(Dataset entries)
━━━━━━━━━━
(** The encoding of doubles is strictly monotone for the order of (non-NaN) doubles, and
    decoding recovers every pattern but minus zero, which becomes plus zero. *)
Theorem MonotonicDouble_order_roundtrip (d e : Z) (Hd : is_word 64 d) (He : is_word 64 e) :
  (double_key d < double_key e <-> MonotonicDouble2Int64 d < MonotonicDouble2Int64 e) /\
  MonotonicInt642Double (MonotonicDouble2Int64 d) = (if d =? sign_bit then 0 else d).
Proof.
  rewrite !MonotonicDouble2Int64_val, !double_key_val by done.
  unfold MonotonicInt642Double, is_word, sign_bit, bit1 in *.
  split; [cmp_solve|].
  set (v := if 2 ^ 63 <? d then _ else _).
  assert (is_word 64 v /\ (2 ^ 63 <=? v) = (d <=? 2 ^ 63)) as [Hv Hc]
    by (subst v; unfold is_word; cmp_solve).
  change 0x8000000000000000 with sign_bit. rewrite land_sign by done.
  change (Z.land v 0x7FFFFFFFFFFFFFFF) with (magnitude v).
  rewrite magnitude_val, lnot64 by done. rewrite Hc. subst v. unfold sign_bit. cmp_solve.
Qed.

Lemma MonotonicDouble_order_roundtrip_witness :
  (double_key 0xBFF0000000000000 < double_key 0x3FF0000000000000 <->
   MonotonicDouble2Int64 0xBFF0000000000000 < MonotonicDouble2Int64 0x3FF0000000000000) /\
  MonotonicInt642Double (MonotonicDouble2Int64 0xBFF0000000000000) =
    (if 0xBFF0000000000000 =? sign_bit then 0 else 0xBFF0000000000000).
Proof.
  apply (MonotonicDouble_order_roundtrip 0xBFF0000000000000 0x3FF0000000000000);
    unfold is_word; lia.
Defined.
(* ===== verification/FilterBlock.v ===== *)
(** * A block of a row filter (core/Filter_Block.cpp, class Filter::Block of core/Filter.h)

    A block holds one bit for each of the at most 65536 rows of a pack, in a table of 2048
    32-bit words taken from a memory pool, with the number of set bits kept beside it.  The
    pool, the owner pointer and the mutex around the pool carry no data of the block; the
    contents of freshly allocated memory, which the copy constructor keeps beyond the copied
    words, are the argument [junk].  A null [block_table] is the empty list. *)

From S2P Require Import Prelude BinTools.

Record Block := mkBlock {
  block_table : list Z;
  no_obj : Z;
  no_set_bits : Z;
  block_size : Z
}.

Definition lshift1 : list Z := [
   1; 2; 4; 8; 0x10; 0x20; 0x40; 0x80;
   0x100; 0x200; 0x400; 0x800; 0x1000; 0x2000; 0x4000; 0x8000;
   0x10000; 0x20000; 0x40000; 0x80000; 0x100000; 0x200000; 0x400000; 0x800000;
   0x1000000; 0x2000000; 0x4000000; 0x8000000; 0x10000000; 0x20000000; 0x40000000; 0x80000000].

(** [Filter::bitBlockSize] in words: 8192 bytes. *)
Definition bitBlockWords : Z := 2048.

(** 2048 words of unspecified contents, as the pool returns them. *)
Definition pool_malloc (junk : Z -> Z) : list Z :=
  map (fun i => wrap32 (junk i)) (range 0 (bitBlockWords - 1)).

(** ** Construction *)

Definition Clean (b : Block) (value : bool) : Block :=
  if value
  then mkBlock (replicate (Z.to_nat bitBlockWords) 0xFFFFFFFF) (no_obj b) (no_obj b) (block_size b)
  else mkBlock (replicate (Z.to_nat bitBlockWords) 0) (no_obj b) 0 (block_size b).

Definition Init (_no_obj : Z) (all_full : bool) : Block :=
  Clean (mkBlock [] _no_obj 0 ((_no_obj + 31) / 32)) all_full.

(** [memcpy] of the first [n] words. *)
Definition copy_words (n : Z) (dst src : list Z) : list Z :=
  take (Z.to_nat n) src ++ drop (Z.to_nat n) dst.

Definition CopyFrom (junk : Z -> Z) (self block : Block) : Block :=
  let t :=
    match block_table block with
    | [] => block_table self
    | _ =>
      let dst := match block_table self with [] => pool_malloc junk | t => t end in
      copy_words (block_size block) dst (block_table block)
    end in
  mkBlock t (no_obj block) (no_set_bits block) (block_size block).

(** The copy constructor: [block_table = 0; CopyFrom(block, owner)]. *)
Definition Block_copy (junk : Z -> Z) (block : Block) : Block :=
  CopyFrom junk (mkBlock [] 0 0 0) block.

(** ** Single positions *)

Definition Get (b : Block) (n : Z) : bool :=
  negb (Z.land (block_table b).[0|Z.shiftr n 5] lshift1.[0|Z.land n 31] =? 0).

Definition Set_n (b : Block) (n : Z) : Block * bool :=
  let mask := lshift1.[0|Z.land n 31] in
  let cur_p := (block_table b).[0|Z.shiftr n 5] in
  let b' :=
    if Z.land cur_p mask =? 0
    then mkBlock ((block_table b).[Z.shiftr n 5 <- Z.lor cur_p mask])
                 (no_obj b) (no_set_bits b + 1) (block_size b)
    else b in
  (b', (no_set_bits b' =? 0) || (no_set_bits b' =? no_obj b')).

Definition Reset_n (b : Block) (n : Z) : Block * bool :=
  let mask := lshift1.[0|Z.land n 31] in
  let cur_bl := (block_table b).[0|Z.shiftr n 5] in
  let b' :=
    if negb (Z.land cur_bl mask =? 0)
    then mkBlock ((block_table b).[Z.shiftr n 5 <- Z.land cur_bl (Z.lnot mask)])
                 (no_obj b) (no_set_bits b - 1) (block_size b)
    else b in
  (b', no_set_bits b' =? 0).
━━━━━━━━━━
▸ **What you have to do**
Take the line above containing "rewrite magnitude_val, lnot64", the line containing "contents of freshly", and all lines in between, and copy them exactly without anything else.

▸ **Written solution**
  rewrite magnitude_val, lnot64 by done. rewrite Hc. subst v. unfold sign_bit. cmp_solve.
Qed.

Lemma MonotonicDouble_order_roundtrip_witness :
  (double_key 0xBFF0000000000000 < double_key 0x3FF0000000000000 <->
   MonotonicDouble2Int64 0xBFF0000000000000 < MonotonicDouble2Int64 0x3FF0000000000000) /\
  MonotonicInt642Double (MonotonicDouble2Int64 0xBFF0000000000000) =
    (if 0xBFF0000000000000 =? sign_bit then 0 else 0xBFF0000000000000).
Proof.
  apply (MonotonicDouble_order_roundtrip 0xBFF0000000000000 0x3FF0000000000000);
    unfold is_word; lia.
Defined.
(* ===== verification/FilterBlock.v ===== *)
(** * A block of a row filter (core/Filter_Block.cpp, class Filter::Block of core/Filter.h)

    A block holds one bit for each of the at most 65536 rows of a pack, in a table of 2048
    32-bit words taken from a memory pool, with the number of set bits kept beside it.  The
    pool, the owner pointer and the mutex around the pool carry no data of the block; the
    contents of freshly allocated memory, which the copy constructor keeps beyond the copied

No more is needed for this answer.